April and Ram search the Underneath, the Shadow Kin planet, to find and kill Corakinus, though this will also kill April. April's connection to Corakinus grants her Shadow Kin knowledge and the ability to track him, but Corakinus can also sense her. April confronts and defeats Corakinus, and April's connection to Jackie enables April to open a passage to Earth. Huw convinces April not to execute Corakinus, and the humans return to Earth. April realizes she is King of the Shadow Kin; she orders the Shadow Kin to imprison Corakinus, destroy the petals, return to the Underneath, and destroy the passage. Charlie finally activates the Cabinet but stops when the petals are destroyed. He admits he doesn't know whom he would have targeted.

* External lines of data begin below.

(* ===== verification/UxInbound.v ===== *)
(** * x/uexecutor: observing and executing an inbound

    [keeper/inbound.go], [keeper/ballot_hooks.go], [keeper/msg_vote_inbound.go],
    [keeper/handle_failed_inbound_validation.go], [keeper/execute_inbound*.go],
    [keeper/admin_revert.go] and the user messages [keeper/msg_execute_payload.go],
    [keeper/msg_migrate_uea.go], [keeper/msg_deploy_uea.go].  Every vote is
    kept per variant of the observation; the deciding vote creates the
    universal transaction and executes it, and what happened is recorded in it. *)
From S2P Require Import Prelude GoStrings UvTypes TssTypes UxTypes RegTypes World Canonical.
From S2P Require Import UvValidator UvBallot Registry Utss UxKeys UxPayload UxEvm UxOutbound.
From S2P Require Import UxSettle.
Import Ux.

(** ** ballot_hooks.go *)
Section ballot_hook.
Context {E : Type}.
Implicit Types ctx : Ctx.
#[local] Abbreviation M := (M (World E)).

Definition is_variant (ballotID : string) (v : InboundVariant) : bool := bool_decide (BallotId v = ballotID).
Definition carries_variant (ballotID : string) (p : string * PendingInboundEntry) : bool :=
  existsb (is_variant ballotID) (Variants p.2).
Definition undecided (v : InboundVariant) : bool :=
  bool_decide (TerminalStatus v = Ballot.BALLOT_STATUS_PENDING).
Definition passed (v : InboundVariant) : bool := bool_decide (TerminalStatus v = Ballot.BALLOT_STATUS_PASSED).
Definition mark_variant (ballotID : string) (status : Ballot.BallotStatus) (vs : list InboundVariant)
    : list InboundVariant :=
  match find_index (is_variant ballotID) vs with
  | Some i => alter (λ v, v <| TerminalStatus := status |>) i vs
  | None => vs
  end.
Definition afterInboundBallotTerminal ctx (ballotID : string) (status : Ballot.BallotStatus) : M unit :=
  s ← get_ux PendingInbounds;
  match List.find (carries_variant ballotID) (walk s) with
  | None => mret tt
  | Some (utxKey, entry) =>
      let entry := entry <| Variants ::= mark_variant ballotID status |> in
      if existsb undecided (Variants entry) then
        set_ux (λ s, s <| PendingInbounds ::= insert utxKey entry |>)
      else
        set_ux (λ s, s <| PendingInbounds ::= delete utxKey |>) ;;
        if existsb passed (Variants entry) then mret tt
        else set_ux (λ s, s <| ExpiredInbounds ::= insert utxKey
               (mkExpiredInboundEntry utxKey (Variants entry) (u64 (BlockHeight ctx))) |>)
  end.
Definition ux_AfterBallotTerminal ctx (ballotID : string) (ballotType : Ballot.BallotObservationType)
    (status : Ballot.BallotStatus) : M unit :=
  match ballotType with
  | Ballot.BALLOT_OBSERVATION_TYPE_INBOUND_TX => afterInboundBallotTerminal ctx ballotID status
  | _ => mret tt
  end.
End ballot_hook.

(** The hook the application registers ([app/app.go]). *)
Definition ux_ballot_hooks (E : Type) : BallotHooks E :=
  {| AfterBallotTerminal := ux_AfterBallotTerminal |}.
Lemma ux_ballot_hooks_laws (E : Type) : @BallotHooksLaws E (ux_ballot_hooks E).
Proof.
  assert (∀ B (f : World E → B), (∀ w g, f (w <| ux ::= g |>) = f w) →
    ∀ ctx id ty st, stable f (ux_AfterBallotTerminal ctx id ty st)) as Hs.
  { intros B f Hf ctx id ty st. apply stable_keeps. intros b.
    unfold ux_AfterBallotTerminal, afterInboundBallotTerminal. keep; apply keeps_set_ux; intros w <-; apply Hf. }
  split; [intros; by apply Hs..|]. intros ctx id ty st w e. cbn.
  unfold ux_AfterBallotTerminal, afterInboundBallotTerminal. destruct ty; mrun; try done.
  destruct (List.find _ _) as [[k en]|]; mrun; [|done].
  repeat match goal with |- context [if ?c then _ else _] => destruct c; mrun end; done.
Qed.

Section operations.
Context {E : Type} `{Bech32, CC : ChainCodecs, EC : EvmCodecs, SK : StakingKeeper, BH : BallotHooks E,
  SH : Sha256, EK : EvmKeeper E}.
Implicit Types ctx : Ctx.
#[local] Abbreviation M := (M (World E)).

(** [x, err := m(); if err != nil { h } else { f }] *)
Definition catch {A B} (m : M A) (h : error → M B) (f : A → M B) : M B :=
  r ← attempt m;
  match r with Ok a => f a | Err e => h e | Panic e => panic e end.

(** ** inbound.go *)
Definition add_inbound_vote (height : Z) (inbound : Inbound) (voter ballotID : string)
    (vs : list InboundVariant) : list InboundVariant :=
  match find_index (is_variant ballotID) vs with
  | None => vs ++ [mkInboundVariant ballotID (Some inbound) [voter] height height Ballot.BALLOT_STATUS_PENDING]
  | Some i => alter (λ v, v <| Voters ::= add_voter voter |> <| LastVotedAtHeight := height |>) i vs
  end.
Definition RecordInboundVote ctx (inbound : Inbound) (voter ballotID : string) : M unit :=
  let height := u64 (BlockHeight ctx) in
  let utxKey := GetInboundUniversalTxKey inbound in
  s ← get_ux PendingInbounds;
  let entry := default (mkPendingInboundEntry utxKey [] height) (s !! utxKey) in
  set_ux (λ s, s <| PendingInbounds ::=
    insert utxKey (entry <| Variants ::= add_inbound_vote height inbound voter ballotID |>) |>).
Definition IsPendingInbound (inbound : Inbound) : M bool :=
  get_ux (λ s, bool_decide (is_Some (PendingInbounds s !! GetInboundUniversalTxKey inbound))).
Definition RemovePendingInbound (inbound : Inbound) : M unit :=
  set_ux (λ s, s <| PendingInbounds ::= delete (GetInboundUniversalTxKey inbound) |>).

Ames admits to Quill that the Governors expected April to save Earth, and that the petals shared one soul; her goal was to study Charlie and Quill. Ames reaffirms the offer to free Quill. Corakinus destroys the anchor, reverting his connection to April to its former state; April loses her powers and is no longer King. April affirms that Huw must stay away unless she or Jackie seeks contact; April helps Jackie take her first step.

== Production ==
The episode was directed by Philippa Langdale, who also directed the first half of the two-parter, "Co-Owner of a Lonely Heart". It premiered on 12 November 2016 at 10am. The episode is scheduled for broadcast in the United States in early 2017 on BBC America.

== Reception ==
The episode was met with positive reception from critics. April, Charlie, Miss Quill, and Matteusz's character development was praised, as were Sophie Hopkins and Katherine Kelly's performances as April and Quill. Some, however, felt that the episode lacked focus and had tone issues.

In a positive review, Alex Moreland of Flickering Myth criticized that the episode felt "almost like a perfunctory piece, dedicated more to establishing important details about future episodes, rather than being concerned with how it works as an hour of drama in its own right". However, he highly praised Greg Austin and Katherine Kelly's performances as Charlie and Miss Quill, and their respective characters' development. He also noted the series' "admirable commitment to intimate storytelling, emphasising the importance of emotional support and mental well-being – all while breaking the typically prescribed gender roles one might associate with such actions". He gave the episode a rating of 7 out of 10.

Morgan Jeffery of Digital Spy, who gave the previous episode a mixed review, was more positive about "Brave-ish Heart", considering it a satisfying conclusion. He praised the character development, and Kelly's performance as Miss Quill. He however was critical of the handling of the show's sci-fi aspect, stating "while Class nails the emotional beats, it fudges the fiddly sci-fi details. The show continues to throw fantastical nonsense at the viewer (How did April heal her Mum? Why did she suddenly lose her powers? How do the Shadowkin turn the petals into shadow?) and just demands we accept it".

In a positive review, Cult Box highly praised Sophie Hopkins' performance as April, calling it a "tour de force".

Loulsa Mellor of Den of Geek, who gave the previous episode a positive review, was more critical of "Brave-ish Heart", especially for its tone, stating "keeping emotions running that high without skidding off into histrionics is a delicate balance, and one Class didn’t quite pull off here" [...] The will to counter tension with light-heartedness was there, but the zingers were drowned out by the deafening drumbeat of April’s Very Serious Quest". He also thought that the fifth episode of the series was too early to have April accomplish such impressive feature. He however stated that it was "an emphatic episode, start to finish. There was no let-up in its urgent intensity".